Dipeptidyl peptidase IV (DPIV/CD26) degradation of glucagon. Characterization of glucagon degradation products and DPIV-resistant analogs

• Published in: The Journal of biological chemistry Vol. 275; no. 6; p. 3827
• Main Authors: Hinke, S A, Pospisilik, J A, Demuth, H U, Mannhart, S, Kühn-Wache, K, Hoffmann, T, Nishimura, E, Pederson, R A, McIntosh, C H
• Format: Journal Article
• Language: English
• Published: United States 11.02.2000
• Subjects: Animals; Binding, Competitive; CHO Cells; Cricetinae; Cyclic AMP - metabolism; Dipeptidyl Peptidase 4 - blood; Dipeptidyl Peptidase 4 - metabolism; Glucagon - analogs & derivatives; Glucagon - blood; Glucagon - metabolism; Humans; Peptide Fragments - metabolism; Peptide Fragments - pharmacology; Receptors, Glucagon - metabolism; Spectrometry, Mass, Matrix-Assisted Laser Desorption-Ionization
• ISSN: 0021-9258
• DOI: 10.1074/jbc.275.6.3827

Over the past decade, numerous studies have been targeted at defining structure-activity relationships of glucagon.
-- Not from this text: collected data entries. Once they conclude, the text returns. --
(** * MarketDataCollector: a shallow embedding of the batched metrics
    collector ([src/subscription/equity_metrics.py]), the persistence sink
    ([src/data/market_data_store.py]) and the streaming subscription
    lifecycle ([src/subscription/market_data_subscription.py]). *)

From Stdlib Require Import List String Ascii ZArith QArith Bool Lia Arith.
Import ListNotations.
Open Scope nat_scope.
Open Scope string_scope.
Open Scope list_scope.
#[local] Set Warnings "-register-all".
(** [String] shadows [length]; list lengths are written [List.length]. *)

(** ** Python values, exceptions and results *)

(** Values found in the dictionaries the code passes around.  Pydantic
    dumps of the upstream records hold ints, Decimals, floats, strings,
    [None] and nested dicts.  Numbers are modelled exactly (as [Q]); the
    rounding of IEEE floats plays no part in the claims. *)
Inductive pyval : Type :=
| VNone
| VInt (z : Z)
| VFloat (q : Q)
| VDecimal (q : Q)
| VStr (s : string)
| VDict (d : list (string * pyval)).

Definition pydict := list (string * pyval).

(** The exception classes the modelled code raises or catches. *)
Inductive exn : Type :=
| ValueError
| TypeError
| KeyError
| AttributeError
| ZeroDivisionError
| ApiError        (** raised by an upstream API call *)
| DbError         (** raised by [DatabaseConnector.execute_query] *)
| AuthError       (** raised by the OAuth session (creation or refresh) *)
| StreamError     (** raised by a DXLinkStreamer operation *)
| CancelledError.

Inductive result (A : Type) : Type :=
| Ok (a : A)
| Err (e : exn).
Arguments Ok {A} a.
Arguments Err {A} e.

Definition rbind {A B} (r : result A) (f : A -> result B) : result B :=
  match r with Ok a => f a | Err e => Err e end.

(** Python truthiness of a value. *)
Definition truthy (v : pyval) : bool :=
  match v with
  | VNone => false
  | VInt z => negb (Z.eqb z 0)
  | VFloat q | VDecimal q => negb (Qeq_bool q 0)
  | VStr s => negb (String.eqb s "")
  | VDict d => match d with [] => false | _ => true end
  end.

(** ** Ordered dictionaries (Python dicts keep insertion order) *)

Fixpoint od_lookup {V} (k : string) (d : list (string * V)) : option V :=
  match d with
  | [] => None
  | (k', v) :: d' => if String.eqb k k' then Some v else od_lookup k d'
  end.

(** [d[k] = v]: replaces the value in place when [k] is present, appends
    the pair otherwise. *)
Fixpoint od_set {V} (k : string) (v : V) (d : list (string * V))
  : list (string * V) :=
  match d with
  | [] => [(k, v)]
  | (k', v') :: d' =>
      if String.eqb k k' then (k', v) :: d' else (k', v') :: od_set k v d'
  end.

(** [d.update(e)]. *)
Definition od_update {V} (d e : list (string * V)) : list (string * V) :=
  fold_left (fun acc '(k, v) => od_set k v acc) e d.

(** [d.get(k)] (default [None]). *)
Definition dget (d : pydict) (k : string) : pyval :=
  match od_lookup k d with Some v => v | None => VNone end.

(** ** Python [range] and slices *)

Fixpoint range_aux (fuel i stop step : nat) : list nat :=
  match fuel with
  | O => []
  | S f => if Nat.ltb i stop then i :: range_aux f (i + step) stop step else []
  end.

(** [range(start, stop, step)] for a positive [step]. *)
Definition py_range (start stop step : nat) : list nat :=
  range_aux stop start stop step.

(** [l[i:j]] for [0 <= i]. *)
Definition py_slice {A} (l : list A) (i j : nat) : list A :=
  firstn (j - i) (skipn i l).

(** ** [EquityMetrics._chunk_symbols] *)

(** [for i in range(0, len(symbols_list), chunk_size):
        yield symbols_list[i:i + chunk_size]] *)
Definition _chunk_symbols (symbols_list : list string) (chunk_size : nat)
  : list (list string) :=
  map (fun i => py_slice symbols_list i (i + chunk_size))
      (py_range 0 (List.length symbols_list) chunk_size).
Recently, we have found that glucagon(1-29) is hydrolyzed by dipeptidyl peptidase IV (DPIV) to produce glucagon(3-29) and glucagon(5-29); in human serum, [pyroglutamyl (pGlu)(3)]glucagon(3-29) is formed from glucagon(3-29), and this prevents further hydrolysis of glucagon by DPIV (H.-U. Demuth, K. Glund, U. Heiser, J. Pospisilik, S. Hinke, T. Hoffmann, F. Rosche, D. Schlenzig, M. Wermann, C. McIntosh, and R. Pederson, manuscript in preparation). In the current study, the biological activity of these peptides was examined in vitro. The amino-terminally truncated peptides all behaved as partial agonists in cyclic AMP stimulation assays, with Chinese hamster ovary K1 cells overexpressing the human glucagon receptor (potency: glucagon(1-29) > [pGlu(3)]glu- cagon(3-29) > glucagon(3-29) > glucagon(5-29) > [Glu(9)]glu- cagon(2-29)). In competition binding experiments, [pGlu(3)]glucagon(3-29) and glucagon(5-29) both demonstrated 5-fold lower affinity for the receptor than glucagon(1-29), whereas glucagon(3-29) exhibited 18-fold lower affinity. Of the peptides tested, only glucagon(5-29) showed antagonist activity, and this was weak compared with the classical glucagon antagonist, [Glu(9)]glucagon(2-29). Hence, DPIV hydrolysis of glucagon yields low affinity agonists of the glucagon receptor. As a corollary to evidence indicating that DPIV degrades glucagon (Demuth, et al., manuscript in preparation), DPIV-resistant analogs were synthesized. Matrix-assisted laser desorption/ionization-time of flight mass spectrometry was used to assess DPIV resistance, and it allowed kinetic analysis of degradation. Of several analogs generated, only [D-Ser(2)] and [Gly(2)]glucagon retained high affinity binding and biological potency, similar to native glucagon in vitro. [D-Ser(2)]Glucagon exhibited enhanced hyperglycemic activity in a bioassay, whereas [Gly(2)]glucagon was not completely resistant to DPIV degradation.